TASK REQUIREMENTS
The entries below must be returned exactly as they stand.
[[ INPUT DATA open ]]
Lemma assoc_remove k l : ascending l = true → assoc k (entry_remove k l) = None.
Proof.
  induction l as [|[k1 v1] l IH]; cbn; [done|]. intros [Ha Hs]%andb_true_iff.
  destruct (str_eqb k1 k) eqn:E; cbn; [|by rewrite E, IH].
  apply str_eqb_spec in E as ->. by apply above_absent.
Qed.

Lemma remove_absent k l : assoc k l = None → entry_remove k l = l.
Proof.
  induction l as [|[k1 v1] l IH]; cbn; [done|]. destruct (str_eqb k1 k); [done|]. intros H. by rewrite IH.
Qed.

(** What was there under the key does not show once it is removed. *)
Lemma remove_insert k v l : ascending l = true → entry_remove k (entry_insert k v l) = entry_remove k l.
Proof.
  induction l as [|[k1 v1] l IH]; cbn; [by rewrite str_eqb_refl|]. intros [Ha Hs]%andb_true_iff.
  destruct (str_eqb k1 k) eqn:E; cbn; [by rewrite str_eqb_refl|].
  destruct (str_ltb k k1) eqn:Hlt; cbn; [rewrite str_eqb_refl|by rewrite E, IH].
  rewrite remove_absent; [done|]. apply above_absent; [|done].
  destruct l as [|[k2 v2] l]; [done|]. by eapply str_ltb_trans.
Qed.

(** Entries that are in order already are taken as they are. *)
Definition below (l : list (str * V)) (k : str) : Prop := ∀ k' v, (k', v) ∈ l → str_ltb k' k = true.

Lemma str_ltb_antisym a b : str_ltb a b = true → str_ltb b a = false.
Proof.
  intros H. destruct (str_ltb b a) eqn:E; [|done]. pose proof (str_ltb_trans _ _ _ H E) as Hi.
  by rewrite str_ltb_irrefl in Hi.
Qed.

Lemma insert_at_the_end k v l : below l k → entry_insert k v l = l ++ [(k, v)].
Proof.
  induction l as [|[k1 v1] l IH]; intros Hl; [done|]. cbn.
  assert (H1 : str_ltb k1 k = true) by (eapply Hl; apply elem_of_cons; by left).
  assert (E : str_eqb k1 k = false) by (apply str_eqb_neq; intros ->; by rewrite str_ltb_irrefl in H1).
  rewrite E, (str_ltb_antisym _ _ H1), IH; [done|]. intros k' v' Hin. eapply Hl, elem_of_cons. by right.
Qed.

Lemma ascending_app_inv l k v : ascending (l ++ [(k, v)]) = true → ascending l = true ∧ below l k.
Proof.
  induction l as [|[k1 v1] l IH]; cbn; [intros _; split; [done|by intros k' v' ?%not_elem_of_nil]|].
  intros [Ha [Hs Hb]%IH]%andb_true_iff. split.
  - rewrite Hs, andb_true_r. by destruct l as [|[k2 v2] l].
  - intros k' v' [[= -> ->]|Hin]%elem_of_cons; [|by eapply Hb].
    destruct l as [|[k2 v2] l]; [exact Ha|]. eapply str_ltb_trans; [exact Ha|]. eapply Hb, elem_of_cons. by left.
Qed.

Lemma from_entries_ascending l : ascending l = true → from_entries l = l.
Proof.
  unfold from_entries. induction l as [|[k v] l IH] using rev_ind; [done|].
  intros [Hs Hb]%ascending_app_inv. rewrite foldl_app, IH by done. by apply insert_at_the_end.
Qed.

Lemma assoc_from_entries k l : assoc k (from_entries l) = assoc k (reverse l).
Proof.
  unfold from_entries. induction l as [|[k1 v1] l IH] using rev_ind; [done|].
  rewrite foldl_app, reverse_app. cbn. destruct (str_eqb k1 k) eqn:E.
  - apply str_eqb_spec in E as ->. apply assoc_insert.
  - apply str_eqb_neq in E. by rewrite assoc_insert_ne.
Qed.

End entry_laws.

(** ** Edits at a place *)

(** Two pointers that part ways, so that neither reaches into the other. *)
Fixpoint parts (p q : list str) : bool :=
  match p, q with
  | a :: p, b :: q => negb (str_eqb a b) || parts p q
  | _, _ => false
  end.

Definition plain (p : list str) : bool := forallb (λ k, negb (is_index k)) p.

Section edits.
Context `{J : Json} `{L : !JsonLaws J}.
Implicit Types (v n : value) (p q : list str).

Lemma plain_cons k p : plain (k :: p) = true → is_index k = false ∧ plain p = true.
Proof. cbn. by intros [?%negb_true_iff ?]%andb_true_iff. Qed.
[[ INPUT DATA closed ]]
ANSWER TO THIS EXERCISE
Lemma assoc_remove k l : ascending l = true → assoc k (entry_remove k l) = None.
Proof.
  induction l as [|[k1 v1] l IH]; cbn; [done|]. intros [Ha Hs]%andb_true_iff.
  destruct (str_eqb k1 k) eqn:E; cbn; [|by rewrite E, IH].
  apply str_eqb_spec in E as ->. by apply above_absent.
Qed.

Lemma remove_absent k l : assoc k l = None → entry_remove k l = l.
Proof.
  induction l as [|[k1 v1] l IH]; cbn; [done|]. destruct (str_eqb k1 k); [done|]. intros H. by rewrite IH.
Qed.

(** What was there under the key does not show once it is removed. *)
Lemma remove_insert k v l : ascending l = true → entry_remove k (entry_insert k v l) = entry_remove k l.
Proof.
  induction l as [|[k1 v1] l IH]; cbn; [by rewrite str_eqb_refl|]. intros [Ha Hs]%andb_true_iff.
  destruct (str_eqb k1 k) eqn:E; cbn; [by rewrite str_eqb_refl|].
  destruct (str_ltb k k1) eqn:Hlt; cbn; [rewrite str_eqb_refl|by rewrite E, IH].
  rewrite remove_absent; [done|]. apply above_absent; [|done].
  destruct l as [|[k2 v2] l]; [done|]. by eapply str_ltb_trans.
Qed.

(** Entries that are in order already are taken as they are. *)
Definition below (l : list (str * V)) (k : str) : Prop := ∀ k' v, (k', v) ∈ l → str_ltb k' k = true.

Lemma str_ltb_antisym a b : str_ltb a b = true → str_ltb b a = false.
Proof.
  intros H. destruct (str_ltb b a) eqn:E; [|done]. pose proof (str_ltb_trans _ _ _ H E) as Hi.
  by rewrite str_ltb_irrefl in Hi.
Qed.

Lemma insert_at_the_end k v l : below l k → entry_insert k v l = l ++ [(k, v)].
Proof.
  induction l as [|[k1 v1] l IH]; intros Hl; [done|]. cbn.
  assert (H1 : str_ltb k1 k = true) by (eapply Hl; apply elem_of_cons; by left).
  assert (E : str_eqb k1 k = false) by (apply str_eqb_neq; intros ->; by rewrite str_ltb_irrefl in H1).
  rewrite E, (str_ltb_antisym _ _ H1), IH; [done|]. intros k' v' Hin. eapply Hl, elem_of_cons. by right.
Qed.

Lemma ascending_app_inv l k v : ascending (l ++ [(k, v)]) = true → ascending l = true ∧ below l k.
Proof.
  induction l as [|[k1 v1] l IH]; cbn; [intros _; split; [done|by intros k' v' ?%not_elem_of_nil]|].
  intros [Ha [Hs Hb]%IH]%andb_true_iff. split.
  - rewrite Hs, andb_true_r. by destruct l as [|[k2 v2] l].
  - intros k' v' [[= -> ->]|Hin]%elem_of_cons; [|by eapply Hb].
    destruct l as [|[k2 v2] l]; [exact Ha|]. eapply str_ltb_trans; [exact Ha|]. eapply Hb, elem_of_cons. by left.
Qed.

Lemma from_entries_ascending l : ascending l = true → from_entries l = l.
Proof.
  unfold from_entries. induction l as [|[k v] l IH] using rev_ind; [done|].
  intros [Hs Hb]%ascending_app_inv. rewrite foldl_app, IH by done. by apply insert_at_the_end.
Qed.

Lemma assoc_from_entries k l : assoc k (from_entries l) = assoc k (reverse l).
Proof.
  unfold from_entries. induction l as [|[k1 v1] l IH] using rev_ind; [done|].
  rewrite foldl_app, reverse_app. cbn. destruct (str_eqb k1 k) eqn:E.
  - apply str_eqb_spec in E as ->. apply assoc_insert.
  - apply str_eqb_neq in E. by rewrite assoc_insert_ne.
Qed.

End entry_laws.

(** ** Edits at a place *)

(** Two pointers that part ways, so that neither reaches into the other. *)
Fixpoint parts (p q : list str) : bool :=
  match p, q with
  | a :: p, b :: q => negb (str_eqb a b) || parts p q
  | _, _ => false
  end.

Definition plain (p : list str) : bool := forallb (λ k, negb (is_index k)) p.

Section edits.
Context `{J : Json} `{L : !JsonLaws J}.
Implicit Types (v n : value) (p q : list str).

Lemma plain_cons k p : plain (k :: p) = true → is_index k = false ∧ plain p = true.
Proof. cbn. by intros [?%negb_true_iff ?]%andb_true_iff. Qed.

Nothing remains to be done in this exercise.